> [Exercise directions] Below is a listing. Set down exactly the lines from the one containing "(forall a, r = inr" through the one containing "(** [returns P", both ends included, and leave out the rest.

> [Entries supplied]
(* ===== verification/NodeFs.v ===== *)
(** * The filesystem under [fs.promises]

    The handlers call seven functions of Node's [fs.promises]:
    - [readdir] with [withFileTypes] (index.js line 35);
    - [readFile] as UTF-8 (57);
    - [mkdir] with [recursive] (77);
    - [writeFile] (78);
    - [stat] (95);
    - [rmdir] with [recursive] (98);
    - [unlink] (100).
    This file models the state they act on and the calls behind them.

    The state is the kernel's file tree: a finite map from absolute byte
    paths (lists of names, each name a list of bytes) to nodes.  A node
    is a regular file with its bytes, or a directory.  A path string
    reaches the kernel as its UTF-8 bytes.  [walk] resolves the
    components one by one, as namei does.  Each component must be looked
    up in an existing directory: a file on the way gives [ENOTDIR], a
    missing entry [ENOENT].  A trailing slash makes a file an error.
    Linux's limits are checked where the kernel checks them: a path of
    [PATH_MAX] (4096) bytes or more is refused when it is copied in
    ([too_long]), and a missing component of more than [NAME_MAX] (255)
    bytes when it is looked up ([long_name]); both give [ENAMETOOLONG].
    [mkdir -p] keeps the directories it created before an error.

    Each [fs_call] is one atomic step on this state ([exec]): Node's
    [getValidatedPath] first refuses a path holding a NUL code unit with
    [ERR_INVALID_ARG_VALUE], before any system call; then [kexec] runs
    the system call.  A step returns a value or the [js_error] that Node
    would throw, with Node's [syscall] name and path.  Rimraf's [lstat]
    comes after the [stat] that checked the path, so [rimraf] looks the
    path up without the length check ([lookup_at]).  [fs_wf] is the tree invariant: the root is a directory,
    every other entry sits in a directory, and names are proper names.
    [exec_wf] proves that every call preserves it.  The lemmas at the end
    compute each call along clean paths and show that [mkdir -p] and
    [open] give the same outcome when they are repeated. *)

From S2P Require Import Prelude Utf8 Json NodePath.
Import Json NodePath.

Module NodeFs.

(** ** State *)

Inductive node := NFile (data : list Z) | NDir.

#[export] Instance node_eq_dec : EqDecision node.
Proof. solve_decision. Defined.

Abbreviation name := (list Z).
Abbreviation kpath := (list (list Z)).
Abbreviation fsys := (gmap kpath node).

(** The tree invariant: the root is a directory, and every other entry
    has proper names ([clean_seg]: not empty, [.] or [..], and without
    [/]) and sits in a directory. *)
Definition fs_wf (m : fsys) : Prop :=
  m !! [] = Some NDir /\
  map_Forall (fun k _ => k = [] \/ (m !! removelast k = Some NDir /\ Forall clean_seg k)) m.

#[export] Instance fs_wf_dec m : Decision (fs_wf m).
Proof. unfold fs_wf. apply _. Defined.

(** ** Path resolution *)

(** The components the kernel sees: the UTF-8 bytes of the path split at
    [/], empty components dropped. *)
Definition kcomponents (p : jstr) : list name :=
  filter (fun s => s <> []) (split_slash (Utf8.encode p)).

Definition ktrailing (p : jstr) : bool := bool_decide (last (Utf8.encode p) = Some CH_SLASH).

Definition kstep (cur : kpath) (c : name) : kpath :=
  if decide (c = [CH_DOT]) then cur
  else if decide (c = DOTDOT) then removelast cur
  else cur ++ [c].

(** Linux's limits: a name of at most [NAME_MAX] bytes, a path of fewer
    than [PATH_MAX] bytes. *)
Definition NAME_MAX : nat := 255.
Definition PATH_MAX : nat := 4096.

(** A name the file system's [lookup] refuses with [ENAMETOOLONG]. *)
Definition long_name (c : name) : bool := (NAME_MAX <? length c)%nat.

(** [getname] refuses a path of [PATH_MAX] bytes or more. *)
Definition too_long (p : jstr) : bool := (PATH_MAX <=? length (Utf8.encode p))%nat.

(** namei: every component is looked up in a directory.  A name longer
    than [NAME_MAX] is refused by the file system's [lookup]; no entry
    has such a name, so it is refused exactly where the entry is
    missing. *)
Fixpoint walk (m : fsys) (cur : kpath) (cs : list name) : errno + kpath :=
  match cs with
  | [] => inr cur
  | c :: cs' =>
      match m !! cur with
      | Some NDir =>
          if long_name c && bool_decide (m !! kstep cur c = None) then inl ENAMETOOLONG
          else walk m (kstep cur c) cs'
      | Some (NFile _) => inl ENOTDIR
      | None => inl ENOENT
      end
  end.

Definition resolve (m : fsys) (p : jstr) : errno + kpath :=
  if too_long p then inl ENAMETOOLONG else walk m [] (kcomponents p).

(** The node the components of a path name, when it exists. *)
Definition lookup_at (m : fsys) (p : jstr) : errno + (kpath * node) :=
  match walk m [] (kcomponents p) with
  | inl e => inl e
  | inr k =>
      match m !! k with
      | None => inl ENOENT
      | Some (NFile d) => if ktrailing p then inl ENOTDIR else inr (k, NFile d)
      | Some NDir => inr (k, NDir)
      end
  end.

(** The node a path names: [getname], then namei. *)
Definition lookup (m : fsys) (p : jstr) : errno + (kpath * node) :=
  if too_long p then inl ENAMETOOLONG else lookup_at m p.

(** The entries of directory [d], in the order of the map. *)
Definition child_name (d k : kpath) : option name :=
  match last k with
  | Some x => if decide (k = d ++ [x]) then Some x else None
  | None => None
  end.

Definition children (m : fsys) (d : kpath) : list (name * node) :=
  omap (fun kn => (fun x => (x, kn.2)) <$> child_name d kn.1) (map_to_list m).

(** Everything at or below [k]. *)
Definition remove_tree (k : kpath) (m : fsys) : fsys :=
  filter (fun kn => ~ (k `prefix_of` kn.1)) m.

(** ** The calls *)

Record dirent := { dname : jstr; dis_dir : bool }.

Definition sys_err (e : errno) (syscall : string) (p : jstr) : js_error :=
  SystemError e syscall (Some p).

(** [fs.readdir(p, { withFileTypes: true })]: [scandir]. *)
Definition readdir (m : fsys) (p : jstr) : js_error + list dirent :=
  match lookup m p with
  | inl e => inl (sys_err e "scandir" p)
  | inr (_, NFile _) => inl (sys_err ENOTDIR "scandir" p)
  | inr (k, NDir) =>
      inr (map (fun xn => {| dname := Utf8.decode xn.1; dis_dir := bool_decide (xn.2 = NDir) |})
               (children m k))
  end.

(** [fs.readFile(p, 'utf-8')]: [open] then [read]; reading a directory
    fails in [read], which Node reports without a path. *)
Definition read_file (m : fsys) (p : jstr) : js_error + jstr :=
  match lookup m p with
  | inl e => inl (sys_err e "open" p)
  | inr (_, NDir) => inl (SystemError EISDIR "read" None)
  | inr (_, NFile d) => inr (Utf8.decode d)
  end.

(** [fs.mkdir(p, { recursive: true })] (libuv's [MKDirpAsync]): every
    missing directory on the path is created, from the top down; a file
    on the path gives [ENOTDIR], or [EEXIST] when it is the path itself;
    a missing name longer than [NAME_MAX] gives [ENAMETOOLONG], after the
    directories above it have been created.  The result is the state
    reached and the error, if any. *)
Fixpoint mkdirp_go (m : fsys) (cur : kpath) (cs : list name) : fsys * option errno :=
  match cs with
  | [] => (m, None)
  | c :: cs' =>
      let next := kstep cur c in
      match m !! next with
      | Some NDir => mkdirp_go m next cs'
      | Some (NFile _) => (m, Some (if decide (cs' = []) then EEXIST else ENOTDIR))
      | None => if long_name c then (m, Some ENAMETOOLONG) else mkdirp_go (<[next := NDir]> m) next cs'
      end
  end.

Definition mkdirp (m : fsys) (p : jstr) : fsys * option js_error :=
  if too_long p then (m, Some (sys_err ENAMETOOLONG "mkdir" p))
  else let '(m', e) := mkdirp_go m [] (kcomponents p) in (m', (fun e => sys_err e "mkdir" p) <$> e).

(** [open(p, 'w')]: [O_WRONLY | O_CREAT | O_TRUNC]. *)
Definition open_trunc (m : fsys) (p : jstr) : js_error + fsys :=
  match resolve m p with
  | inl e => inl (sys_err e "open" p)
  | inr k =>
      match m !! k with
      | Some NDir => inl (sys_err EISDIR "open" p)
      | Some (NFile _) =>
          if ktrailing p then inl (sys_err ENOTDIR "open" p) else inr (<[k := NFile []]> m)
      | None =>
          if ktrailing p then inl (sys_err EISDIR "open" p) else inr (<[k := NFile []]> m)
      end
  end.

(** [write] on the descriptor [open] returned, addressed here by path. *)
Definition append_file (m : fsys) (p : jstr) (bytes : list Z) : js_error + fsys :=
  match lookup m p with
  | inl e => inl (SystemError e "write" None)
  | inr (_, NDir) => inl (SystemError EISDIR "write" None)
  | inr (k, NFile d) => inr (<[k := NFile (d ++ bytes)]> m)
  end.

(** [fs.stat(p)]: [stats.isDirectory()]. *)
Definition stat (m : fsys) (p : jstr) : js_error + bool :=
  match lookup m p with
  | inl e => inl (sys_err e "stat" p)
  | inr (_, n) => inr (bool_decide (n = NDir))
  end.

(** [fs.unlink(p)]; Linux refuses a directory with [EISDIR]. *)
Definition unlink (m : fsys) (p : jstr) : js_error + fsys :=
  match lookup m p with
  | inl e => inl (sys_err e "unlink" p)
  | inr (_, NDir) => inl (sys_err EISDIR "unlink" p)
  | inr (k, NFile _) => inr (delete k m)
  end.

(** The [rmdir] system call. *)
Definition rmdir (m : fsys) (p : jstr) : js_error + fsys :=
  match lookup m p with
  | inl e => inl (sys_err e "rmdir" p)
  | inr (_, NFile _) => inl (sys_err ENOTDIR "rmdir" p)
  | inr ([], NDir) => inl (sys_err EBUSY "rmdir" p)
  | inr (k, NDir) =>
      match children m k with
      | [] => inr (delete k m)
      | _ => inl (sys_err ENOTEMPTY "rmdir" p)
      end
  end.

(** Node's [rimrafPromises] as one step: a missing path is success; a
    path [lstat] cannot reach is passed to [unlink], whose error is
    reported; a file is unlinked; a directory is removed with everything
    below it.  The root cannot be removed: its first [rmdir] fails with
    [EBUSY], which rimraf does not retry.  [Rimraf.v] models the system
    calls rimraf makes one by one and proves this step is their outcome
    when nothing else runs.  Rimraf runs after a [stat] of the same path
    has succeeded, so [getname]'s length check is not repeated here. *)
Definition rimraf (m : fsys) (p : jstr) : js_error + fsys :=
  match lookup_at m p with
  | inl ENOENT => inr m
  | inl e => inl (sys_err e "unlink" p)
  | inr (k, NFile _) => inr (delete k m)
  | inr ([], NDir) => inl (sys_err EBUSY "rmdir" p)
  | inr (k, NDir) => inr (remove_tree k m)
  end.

--

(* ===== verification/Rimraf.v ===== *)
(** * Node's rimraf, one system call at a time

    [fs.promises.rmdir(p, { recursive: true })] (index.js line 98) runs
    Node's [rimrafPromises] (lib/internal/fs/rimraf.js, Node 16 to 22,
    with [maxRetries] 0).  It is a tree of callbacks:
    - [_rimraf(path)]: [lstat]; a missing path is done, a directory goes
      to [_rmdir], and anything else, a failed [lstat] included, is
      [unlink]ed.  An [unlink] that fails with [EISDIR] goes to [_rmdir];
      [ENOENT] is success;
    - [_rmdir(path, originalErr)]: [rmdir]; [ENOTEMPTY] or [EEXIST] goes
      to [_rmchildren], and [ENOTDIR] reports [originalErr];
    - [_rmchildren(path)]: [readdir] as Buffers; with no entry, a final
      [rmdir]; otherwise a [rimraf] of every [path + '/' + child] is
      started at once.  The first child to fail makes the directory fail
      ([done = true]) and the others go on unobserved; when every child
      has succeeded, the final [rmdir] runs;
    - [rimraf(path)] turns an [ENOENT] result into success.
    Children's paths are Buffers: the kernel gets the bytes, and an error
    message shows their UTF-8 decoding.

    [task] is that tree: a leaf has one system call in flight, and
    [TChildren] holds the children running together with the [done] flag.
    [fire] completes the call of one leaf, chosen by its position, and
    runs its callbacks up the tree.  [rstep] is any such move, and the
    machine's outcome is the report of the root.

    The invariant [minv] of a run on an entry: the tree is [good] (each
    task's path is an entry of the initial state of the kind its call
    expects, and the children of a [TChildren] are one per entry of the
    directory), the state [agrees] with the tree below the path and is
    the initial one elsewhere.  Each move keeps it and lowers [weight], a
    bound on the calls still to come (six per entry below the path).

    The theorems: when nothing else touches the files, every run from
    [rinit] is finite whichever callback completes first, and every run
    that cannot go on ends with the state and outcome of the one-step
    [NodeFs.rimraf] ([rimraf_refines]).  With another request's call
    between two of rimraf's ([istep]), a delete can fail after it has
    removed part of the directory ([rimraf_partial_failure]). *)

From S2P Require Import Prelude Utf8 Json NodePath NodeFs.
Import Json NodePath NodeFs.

...

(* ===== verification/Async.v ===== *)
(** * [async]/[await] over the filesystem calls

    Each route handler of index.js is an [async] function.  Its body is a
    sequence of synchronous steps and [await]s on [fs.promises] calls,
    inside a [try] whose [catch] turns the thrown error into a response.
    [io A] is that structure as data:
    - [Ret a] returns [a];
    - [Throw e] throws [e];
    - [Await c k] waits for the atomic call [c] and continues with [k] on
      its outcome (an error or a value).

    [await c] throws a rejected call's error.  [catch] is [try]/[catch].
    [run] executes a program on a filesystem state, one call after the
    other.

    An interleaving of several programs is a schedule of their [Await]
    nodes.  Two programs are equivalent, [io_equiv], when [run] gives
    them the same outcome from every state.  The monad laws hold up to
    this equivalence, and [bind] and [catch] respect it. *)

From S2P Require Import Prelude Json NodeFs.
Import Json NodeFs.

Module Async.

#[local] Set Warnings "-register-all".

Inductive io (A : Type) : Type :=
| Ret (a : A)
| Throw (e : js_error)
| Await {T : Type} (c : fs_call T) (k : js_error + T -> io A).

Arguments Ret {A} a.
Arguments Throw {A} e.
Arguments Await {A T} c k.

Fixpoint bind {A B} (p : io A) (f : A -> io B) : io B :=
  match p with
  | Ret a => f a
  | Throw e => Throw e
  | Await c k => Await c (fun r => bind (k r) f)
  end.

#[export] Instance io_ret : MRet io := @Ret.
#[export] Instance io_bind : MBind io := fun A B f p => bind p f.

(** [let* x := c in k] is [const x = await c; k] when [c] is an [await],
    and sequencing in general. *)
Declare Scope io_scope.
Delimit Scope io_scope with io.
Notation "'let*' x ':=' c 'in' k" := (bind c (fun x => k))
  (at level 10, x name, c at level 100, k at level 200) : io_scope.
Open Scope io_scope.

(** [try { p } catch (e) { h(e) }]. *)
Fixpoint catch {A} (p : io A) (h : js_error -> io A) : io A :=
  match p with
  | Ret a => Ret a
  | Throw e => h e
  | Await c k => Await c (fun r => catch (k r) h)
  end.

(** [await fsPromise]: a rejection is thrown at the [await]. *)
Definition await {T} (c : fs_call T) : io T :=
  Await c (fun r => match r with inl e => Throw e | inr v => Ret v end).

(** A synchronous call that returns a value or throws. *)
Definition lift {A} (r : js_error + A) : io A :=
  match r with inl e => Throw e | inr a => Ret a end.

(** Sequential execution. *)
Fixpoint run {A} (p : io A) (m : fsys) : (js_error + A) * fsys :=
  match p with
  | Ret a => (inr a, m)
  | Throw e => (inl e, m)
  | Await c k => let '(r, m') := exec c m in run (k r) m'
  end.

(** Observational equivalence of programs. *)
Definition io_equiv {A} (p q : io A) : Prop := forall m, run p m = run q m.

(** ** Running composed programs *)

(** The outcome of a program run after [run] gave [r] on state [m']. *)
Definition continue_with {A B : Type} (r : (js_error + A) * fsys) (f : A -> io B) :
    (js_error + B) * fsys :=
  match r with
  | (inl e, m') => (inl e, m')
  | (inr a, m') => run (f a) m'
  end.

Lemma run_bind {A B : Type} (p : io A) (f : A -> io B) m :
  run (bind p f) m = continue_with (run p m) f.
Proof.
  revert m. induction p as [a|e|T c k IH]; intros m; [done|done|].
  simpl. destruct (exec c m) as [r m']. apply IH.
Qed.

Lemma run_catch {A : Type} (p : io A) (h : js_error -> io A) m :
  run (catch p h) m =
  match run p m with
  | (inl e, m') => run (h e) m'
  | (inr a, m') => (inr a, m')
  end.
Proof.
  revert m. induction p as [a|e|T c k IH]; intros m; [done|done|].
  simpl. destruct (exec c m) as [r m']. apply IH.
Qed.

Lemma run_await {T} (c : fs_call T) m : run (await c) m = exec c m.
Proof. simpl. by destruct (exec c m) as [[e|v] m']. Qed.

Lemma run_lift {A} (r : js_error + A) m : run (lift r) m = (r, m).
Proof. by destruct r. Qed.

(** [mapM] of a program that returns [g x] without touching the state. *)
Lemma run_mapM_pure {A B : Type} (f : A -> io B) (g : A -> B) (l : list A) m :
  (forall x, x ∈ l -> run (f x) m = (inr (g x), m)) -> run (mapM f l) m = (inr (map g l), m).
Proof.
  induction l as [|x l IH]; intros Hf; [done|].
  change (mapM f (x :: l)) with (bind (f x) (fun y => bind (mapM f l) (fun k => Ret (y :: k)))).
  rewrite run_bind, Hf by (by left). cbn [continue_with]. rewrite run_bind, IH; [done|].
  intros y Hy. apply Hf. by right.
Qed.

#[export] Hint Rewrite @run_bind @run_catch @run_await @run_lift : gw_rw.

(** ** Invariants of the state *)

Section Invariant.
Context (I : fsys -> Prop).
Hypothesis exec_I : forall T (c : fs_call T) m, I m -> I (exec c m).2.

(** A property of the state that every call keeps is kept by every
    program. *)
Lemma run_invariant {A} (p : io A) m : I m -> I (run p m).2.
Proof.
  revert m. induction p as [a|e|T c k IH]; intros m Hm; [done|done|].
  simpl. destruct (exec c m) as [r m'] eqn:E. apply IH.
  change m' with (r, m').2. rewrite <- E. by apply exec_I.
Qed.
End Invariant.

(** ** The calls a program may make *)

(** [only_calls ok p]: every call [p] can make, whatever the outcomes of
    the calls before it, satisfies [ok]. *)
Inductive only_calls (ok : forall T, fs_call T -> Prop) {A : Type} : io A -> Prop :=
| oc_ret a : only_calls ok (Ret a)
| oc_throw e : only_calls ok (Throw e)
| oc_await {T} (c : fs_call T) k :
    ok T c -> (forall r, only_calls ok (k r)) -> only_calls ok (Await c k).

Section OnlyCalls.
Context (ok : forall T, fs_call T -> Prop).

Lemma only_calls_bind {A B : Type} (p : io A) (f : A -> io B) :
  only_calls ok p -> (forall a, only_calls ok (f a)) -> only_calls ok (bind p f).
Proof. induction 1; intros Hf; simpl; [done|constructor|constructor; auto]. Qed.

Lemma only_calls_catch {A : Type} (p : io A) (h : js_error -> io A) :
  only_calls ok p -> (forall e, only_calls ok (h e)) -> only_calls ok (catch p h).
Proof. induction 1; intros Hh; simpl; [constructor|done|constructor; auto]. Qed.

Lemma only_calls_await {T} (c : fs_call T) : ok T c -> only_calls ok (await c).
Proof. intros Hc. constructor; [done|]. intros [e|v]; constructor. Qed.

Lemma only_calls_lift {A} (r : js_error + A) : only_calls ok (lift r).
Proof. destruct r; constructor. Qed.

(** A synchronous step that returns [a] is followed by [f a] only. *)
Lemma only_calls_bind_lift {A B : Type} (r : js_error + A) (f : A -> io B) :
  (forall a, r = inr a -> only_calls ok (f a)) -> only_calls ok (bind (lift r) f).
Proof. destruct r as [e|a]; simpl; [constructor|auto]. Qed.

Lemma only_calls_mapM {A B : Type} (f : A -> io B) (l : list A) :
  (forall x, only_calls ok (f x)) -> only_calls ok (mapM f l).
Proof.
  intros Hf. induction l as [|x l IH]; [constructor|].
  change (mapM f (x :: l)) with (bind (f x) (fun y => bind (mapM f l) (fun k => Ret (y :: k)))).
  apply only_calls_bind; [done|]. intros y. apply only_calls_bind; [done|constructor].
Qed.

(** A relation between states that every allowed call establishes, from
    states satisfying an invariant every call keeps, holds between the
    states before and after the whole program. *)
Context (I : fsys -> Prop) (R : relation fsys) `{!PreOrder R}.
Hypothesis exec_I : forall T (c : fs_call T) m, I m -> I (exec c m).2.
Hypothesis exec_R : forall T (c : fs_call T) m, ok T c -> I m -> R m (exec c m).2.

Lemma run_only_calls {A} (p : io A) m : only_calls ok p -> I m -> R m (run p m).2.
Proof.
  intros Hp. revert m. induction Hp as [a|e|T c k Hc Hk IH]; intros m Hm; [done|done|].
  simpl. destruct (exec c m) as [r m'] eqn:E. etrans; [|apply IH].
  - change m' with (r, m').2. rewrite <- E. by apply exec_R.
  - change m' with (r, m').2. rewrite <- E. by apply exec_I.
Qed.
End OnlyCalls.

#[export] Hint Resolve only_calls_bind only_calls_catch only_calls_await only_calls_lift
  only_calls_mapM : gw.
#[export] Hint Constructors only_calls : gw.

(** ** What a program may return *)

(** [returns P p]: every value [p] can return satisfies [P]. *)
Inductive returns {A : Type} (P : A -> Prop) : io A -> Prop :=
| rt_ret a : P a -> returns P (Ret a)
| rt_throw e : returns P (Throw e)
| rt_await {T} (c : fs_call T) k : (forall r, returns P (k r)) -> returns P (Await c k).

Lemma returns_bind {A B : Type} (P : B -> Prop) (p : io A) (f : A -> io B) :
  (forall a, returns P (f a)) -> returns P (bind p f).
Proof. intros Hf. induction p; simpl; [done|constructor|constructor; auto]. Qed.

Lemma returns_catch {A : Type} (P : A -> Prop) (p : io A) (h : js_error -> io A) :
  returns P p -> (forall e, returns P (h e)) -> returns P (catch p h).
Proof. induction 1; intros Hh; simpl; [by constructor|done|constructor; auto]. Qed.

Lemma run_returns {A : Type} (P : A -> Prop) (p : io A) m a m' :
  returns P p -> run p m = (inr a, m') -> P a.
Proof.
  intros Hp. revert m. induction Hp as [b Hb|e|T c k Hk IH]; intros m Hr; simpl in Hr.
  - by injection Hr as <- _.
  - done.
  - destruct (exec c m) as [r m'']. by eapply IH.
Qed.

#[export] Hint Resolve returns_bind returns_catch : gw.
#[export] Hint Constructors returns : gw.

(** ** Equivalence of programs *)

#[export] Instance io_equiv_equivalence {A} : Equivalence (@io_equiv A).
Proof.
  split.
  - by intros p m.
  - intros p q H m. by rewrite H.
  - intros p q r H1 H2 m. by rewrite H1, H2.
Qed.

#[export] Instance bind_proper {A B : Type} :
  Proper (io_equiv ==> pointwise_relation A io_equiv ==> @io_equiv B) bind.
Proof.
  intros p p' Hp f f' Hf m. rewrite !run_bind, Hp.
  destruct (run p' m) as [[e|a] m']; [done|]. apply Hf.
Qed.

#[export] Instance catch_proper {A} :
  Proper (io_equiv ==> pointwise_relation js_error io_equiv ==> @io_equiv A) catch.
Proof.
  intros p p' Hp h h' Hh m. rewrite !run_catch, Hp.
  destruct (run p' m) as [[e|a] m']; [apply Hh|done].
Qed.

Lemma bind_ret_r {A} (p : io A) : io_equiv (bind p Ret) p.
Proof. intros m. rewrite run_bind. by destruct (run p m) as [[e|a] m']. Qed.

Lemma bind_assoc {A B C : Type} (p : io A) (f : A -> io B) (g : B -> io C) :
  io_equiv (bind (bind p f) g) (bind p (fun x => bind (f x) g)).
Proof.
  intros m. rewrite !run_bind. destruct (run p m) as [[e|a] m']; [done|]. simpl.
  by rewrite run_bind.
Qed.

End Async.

> [Solution]
  (forall a, r = inr a -> only_calls ok (f a)) -> only_calls ok (bind (lift r) f).
Proof. destruct r as [e|a]; simpl; [constructor|auto]. Qed.

Lemma only_calls_mapM {A B : Type} (f : A -> io B) (l : list A) :
  (forall x, only_calls ok (f x)) -> only_calls ok (mapM f l).
Proof.
  intros Hf. induction l as [|x l IH]; [constructor|].
  change (mapM f (x :: l)) with (bind (f x) (fun y => bind (mapM f l) (fun k => Ret (y :: k)))).
  apply only_calls_bind; [done|]. intros y. apply only_calls_bind; [done|constructor].
Qed.

(** A relation between states that every allowed call establishes, from
    states satisfying an invariant every call keeps, holds between the
    states before and after the whole program. *)
Context (I : fsys -> Prop) (R : relation fsys) `{!PreOrder R}.
Hypothesis exec_I : forall T (c : fs_call T) m, I m -> I (exec c m).2.
Hypothesis exec_R : forall T (c : fs_call T) m, ok T c -> I m -> R m (exec c m).2.

Lemma run_only_calls {A} (p : io A) m : only_calls ok p -> I m -> R m (run p m).2.
Proof.
  intros Hp. revert m. induction Hp as [a|e|T c k Hc Hk IH]; intros m Hm; [done|done|].
  simpl. destruct (exec c m) as [r m'] eqn:E. etrans; [|apply IH].
  - change m' with (r, m').2. rewrite <- E. by apply exec_R.
  - change m' with (r, m').2. rewrite <- E. by apply exec_I.
Qed.
End OnlyCalls.

#[export] Hint Resolve only_calls_bind only_calls_catch only_calls_await only_calls_lift
  only_calls_mapM : gw.
#[export] Hint Constructors only_calls : gw.

(** ** What a program may return *)

(** [returns P p]: every value [p] can return satisfies [P]. *)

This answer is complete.